The condition was initially thought untreatable until surgeon Alfred Blalock, cardiologist Helen B. Taussig, and lab assistant Vivien Thomas at Johns Hopkins University developed a palliative surgical procedure, which involved forming a side to end anastomosis between the subclavian artery and the pulmonary artery. This first surgery was depicted in the film Something the Lord Made. It was actually Helen Taussig who convinced Alfred Blalock that the shunt was going to work. This redirected a large portion of the partially oxygenated blood leaving the heart for the body into the lungs, increasing flow through the pulmonary circuit, and greatly relieving symptoms in patients. The first Blalock-Thomas-Taussig shunt surgery was performed on 15-month-old Eileen Saxon on November 29, 1944, with dramatic results.

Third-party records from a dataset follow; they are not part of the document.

(** [parseInt(s, 10)]. *)
Definition parseInt (s : string) : number :=
  match trim_start s with
  | String "-" s' =>
      match parse_unsigned s' with Some v => Int (- v) | None => NaN end
  | String "+" s' =>
      match parse_unsigned s' with Some v => Int v | None => NaN end
  | s' =>
      match parse_unsigned s' with Some v => Int v | None => NaN end
  end.






(** The own property keys of an object, as strings.  They are listed in the
    order of the finite map, which is not JavaScript's (ascending indices,
    then insertion order); no property below depends on the order. *)
Definition Object_keys {V} (o : gmap number V) : list string :=
  (λ kv, ToString kv.1) <$> map_to_list o.

Definition Object_entries {V} (o : gmap number V) : list (string * V) :=
  (λ kv, (ToString kv.1, kv.2)) <$> map_to_list o.

Definition Object_values {V} (o : gmap number V) : list V :=
  snd <$> map_to_list o.

End JS.

Export JS.

(** ** The catalog ([types.ts], [constants.ts]) *)

(** One record of the catalog. *)
Record LocationData : Type := mkLocation {
  id : Z;
  city : string;
  region : string;
  lat : Q;
  lng : Q;
  courierNeed : Z
}.

(** A small catalog used in the examples, with the ids 1, 2 and 3. *)
Definition sample_LOCATIONS : list LocationData :=
  [ mkLocation 1 "London" "Greater London" (515 # 10) (-1 # 10) 500;
    mkLocation 2 "Londonderry" "Northern Ireland" (55 # 1) (-73 # 10) 120;
    mkLocation 3 "Leeds" "Yorkshire" (538 # 10) (-15 # 10) 300 ].

(** ** The Leaflet objects the component holds, and the calls it issues *)

Module Leaflet.

(** The layers the component creates: the tile layer, the heat layer, the
    marker cluster group, and the marker and the circle made for the
    catalog record at position [i]. *)
Inductive Layer : Type :=
  | TileLayer
  | HeatLayer
  | MarkerClusterGroup
  | Marker (i : nat)
  | Circle (i : nat).

#[global] Instance Layer_eq_dec : EqDecision Layer.
Proof. solve_decision. Defined.

#[global] Instance Layer_countable : Countable Layer :=
  inj_countable'
    (λ l, match l with
          | TileLayer => inl 0%nat
          | HeatLayer => inl 1%nat
          | MarkerClusterGroup => inl 2%nat
          | Marker i => inr (inl i)
          | Circle i => inr (inr i)
          end)
    (λ c, match c with
          | inl 0%nat => TileLayer
          | inl 1%nat => HeatLayer
          | inl _ => MarkerClusterGroup
          | inr (inl i) => Marker i
          | inr (inr i) => Circle i
          end)
    (λ l, match l with
          | TileLayer | HeatLayer | MarkerClusterGroup | Marker _ | Circle _ => eq_refl
          end).

(** What [createMarkerIcon] hands to [L.divIcon]: the dot is always there,
    the label bubble holds the city name when labels are shown. *)
Record DivIcon : Type := mkDivIcon { labelHtml : option string }.

Inductive Control : Type := Legend | FullscreenControl.

(** The calls on Leaflet objects that change what is drawn. *)
Inductive Call : Type :=
  | AddLayer (l : Layer)            (* map.addLayer(l), l.addTo(map) *)
  | RemoveLayer (l : Layer)         (* map.removeLayer(l) *)
  | ClusterAddLayer (i : nat)       (* markerClusterGroup.addLayer(marker) *)
  | SetRadius (i : nat) (m : Z)     (* circle.setRadius(m) *)
  | SetIcon (i : nat) (icon : DivIcon)  (* marker.setIcon(icon) *)
  | BindPopup (i : nat)             (* marker.bindPopup(popupContent) *)
  | AddControl (c : Control)        (* legend.addTo(map), map.addControl(..) *)
  | SetView (zoom : Z)              (* map.setView(.., zoom) *)
  | ZoomToShowLayer (i : nat)       (* markerClusterGroup.zoomToShowLayer(marker, ..) *)
  | OpenPopup (i : nat).            (* marker.openPopup() *)

End Leaflet.

Export Leaflet.

(** ** The component *)

(** The pair stored in [layerRefs.current[loc.id]]. *)
Record LayerPair : Type := mkLayerPair { marker : nat; circle : nat }.

(** The state held by the [useState] hooks. *)
Record Hooks : Type := mkHooks {
  searchTerm : string;
  radii : gmap number Z;
  isSynced : bool;
  uniformRadius : Z;
  showLabels : bool;
  showHeatmap : bool;
  isClusteringEnabled : bool
}.

(** What lives outside React state: the [useRef] cells, the Leaflet map,
    the document, and the log of the calls issued so far. *)
Record World : Type := mkWorld {
  mapRef : bool;                       (* mapRef.current is a map *)
  mapContainerRef : bool;              (* the container div is mounted *)
  heatmapLayerRef : bool;
  markerClusterGroupRef : bool;
  layerRefs : gmap number LayerPair;
  mapLayers : gset Layer;              (* the layers the component put on the map *)
  clusterLayers : gset nat;            (* the markers in the cluster group *)
  circleRadius : gmap nat Z;           (* metres *)
  markerIcon : gmap nat DivIcon;
  heatPoints : list (Q * Q * Z);
  document : gmap string string;            (* element id -> value or innerText *)
  calls : list Call
}.

Record State : Type := mkState { hooks : Hooks; world : World }.

(** The argument of a state setter: a value, or a function of the previous
    state. *)
Inductive SetStateAction (S : Type) : Type :=
  | SetValue (v : S)
  | SetUpdater (f : S → S).
Arguments SetValue {S} v.
Arguments SetUpdater {S} f.

Definition applyAction {S} (s : S) (a : SetStateAction S) : S :=
  match a with
  | SetValue v => v
  | SetUpdater f => f s
  end.

(** *** Field updates *)

Definition with_searchTerm (q : string) (h : Hooks) : Hooks :=
  mkHooks q (radii h) (isSynced h) (uniformRadius h) (showLabels h)
    (showHeatmap h) (isClusteringEnabled h).
Definition with_radii (r : gmap number Z) (h : Hooks) : Hooks :=
  mkHooks (searchTerm h) r (isSynced h) (uniformRadius h) (showLabels h)
    (showHeatmap h) (isClusteringEnabled h).
Definition with_isSynced (b : bool) (h : Hooks) : Hooks :=
  mkHooks (searchTerm h) (radii h) b (uniformRadius h) (showLabels h)
    (showHeatmap h) (isClusteringEnabled h).
Definition with_uniformRadius (v : Z) (h : Hooks) : Hooks :=
  mkHooks (searchTerm h) (radii h) (isSynced h) v (showLabels h)
    (showHeatmap h) (isClusteringEnabled h).
Definition with_showLabels (b : bool) (h : Hooks) : Hooks :=
  mkHooks (searchTerm h) (radii h) (isSynced h) (uniformRadius h) b
    (showHeatmap h) (isClusteringEnabled h).
Definition with_showHeatmap (b : bool) (h : Hooks) : Hooks :=
  mkHooks (searchTerm h) (radii h) (isSynced h) (uniformRadius h)
    (showLabels h) b (isClusteringEnabled h).
Definition with_isClusteringEnabled (b : bool) (h : Hooks) : Hooks :=
  mkHooks (searchTerm h) (radii h) (isSynced h) (uniformRadius h)
    (showLabels h) (showHeatmap h) b.

Definition with_mapLayers (ls : gset Layer) (w : World) : World :=
  mkWorld (mapRef w) (mapContainerRef w) (heatmapLayerRef w)
    (markerClusterGroupRef w) (layerRefs w) ls (clusterLayers w)
    (circleRadius w) (markerIcon w) (heatPoints w) (document w) (calls w).
Definition with_circleRadius (cr : gmap nat Z) (w : World) : World :=
  mkWorld (mapRef w) (mapContainerRef w) (heatmapLayerRef w)
    (markerClusterGroupRef w) (layerRefs w) (mapLayers w) (clusterLayers w)
    cr (markerIcon w) (heatPoints w) (document w) (calls w).
Definition with_markerIcon (mi : gmap nat DivIcon) (w : World) : World :=
  mkWorld (mapRef w) (mapContainerRef w) (heatmapLayerRef w)
    (markerClusterGroupRef w) (layerRefs w) (mapLayers w) (clusterLayers w)
    (circleRadius w) mi (heatPoints w) (document w) (calls w).
Definition with_document (d : gmap string string) (w : World) : World :=
  mkWorld (mapRef w) (mapContainerRef w) (heatmapLayerRef w)
    (markerClusterGroupRef w) (layerRefs w) (mapLayers w) (clusterLayers w)
    (circleRadius w) (markerIcon w) (heatPoints w) d (calls w).
Definition with_layerRefs (lr : gmap number LayerPair) (w : World) : World :=
  mkWorld (mapRef w) (mapContainerRef w) (heatmapLayerRef w)
    (markerClusterGroupRef w) lr (mapLayers w) (clusterLayers w)
    (circleRadius w) (markerIcon w) (heatPoints w) (document w) (calls w).
Definition with_clusterLayers (cl : gset nat) (w : World) : World :=
  mkWorld (mapRef w) (mapContainerRef w) (heatmapLayerRef w)
    (markerClusterGroupRef w) (layerRefs w) (mapLayers w) cl
    (circleRadius w) (markerIcon w) (heatPoints w) (document w) (calls w).
(** The three cells [mapRef], [heatmapLayerRef] and [markerClusterGroupRef]
    and the points of the heat layer are written by the initialization
    only. *)
Definition with_refs (m hl cg : bool) (hp : list (Q * Q * Z)) (w : World) : World :=
  mkWorld m (mapContainerRef w) hl cg (layerRefs w) (mapLayers w)
    (clusterLayers w) (circleRadius w) (markerIcon w) hp (document w) (calls w).
(** Every call is appended to the log. *)
Definition log (c : Call) (w : World) : World :=
  mkWorld (mapRef w) (mapContainerRef w) (heatmapLayerRef w)
    (markerClusterGroupRef w) (layerRefs w) (mapLayers w) (clusterLayers w)
    (circleRadius w) (markerIcon w) (heatPoints w) (document w) (calls w ++ [c]).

The Potts shunt and the Waterston-Cooley shunt are other shunt procedures which were developed for the same purpose. These are no longer used. Currently, Blalock-Thomas-Taussig shunts are not normally performed on infants with TOF except for severe variants such as TOF with pulmonary atresia (pseudotruncus arteriosus).
Total surgical repair
The Blalock-Thomas-Taussig procedure, initially the only surgical treatment available for tetralogy of Fallot, was palliative but not curative. The first total repair of tetralogy of Fallot was done by a team led by C. Walton Lillehei at the University of Minnesota in 1954 on an 11-year-old boy. Total repair on infants has had success from 1981, with research indicating that it has a comparatively low mortality rate.
Total repair of tetralogy of Fallot initially carried a high mortality risk, but this risk has gone down steadily over the years. Surgery is now often carried out in infants one year of age or younger with less than 5% perioperative mortality. The open-heart surgery is designed to relieve the right ventricular outflow tract stenosis by careful resection of muscle and to repair the VSD with a Gore-Tex patch or a homograft. Additional reparative or reconstructive surgery may be done on patients as required by their particular cardiac anatomy.
Tetralogy of Fallot occurs approximately 400 times per million live births and accounts for 7 to 10% of all congenital heart abnormalities.
Untreated, tetralogy of Fallot rapidly results in progressive right ventricular hypertrophy due to the increased resistance caused by narrowing of the pulmonary trunk. This progresses to heart failure which begins in the right ventricle and often leads to left heart failure and dilated cardiomyopathy. Mortality rate depends on the severity of the tetralogy of Fallot. If left untreated, TOF carries a 35% mortality rate in the first year of life, and a 50% mortality rate in the first three years of life. Untreated TOF also causes delayed growth and development, including delayed puberty.
Patients who have undergone total surgical repair of tetralogy of Fallot have improved hemodynamics and often have good to excellent cardiac function after the operation with some to no exercise intolerance (New York Heart Association Class I-II). Surgical success and long-term outcome greatly depend on the particular anatomy of the patient and the surgeon’s skill and experience with this type of repair.
Ninety percent of people with total repair as babies develop a progressively leaky pulmonary valve later in life. It is recommended that they follow up at a specialized adult congenital heart disease center.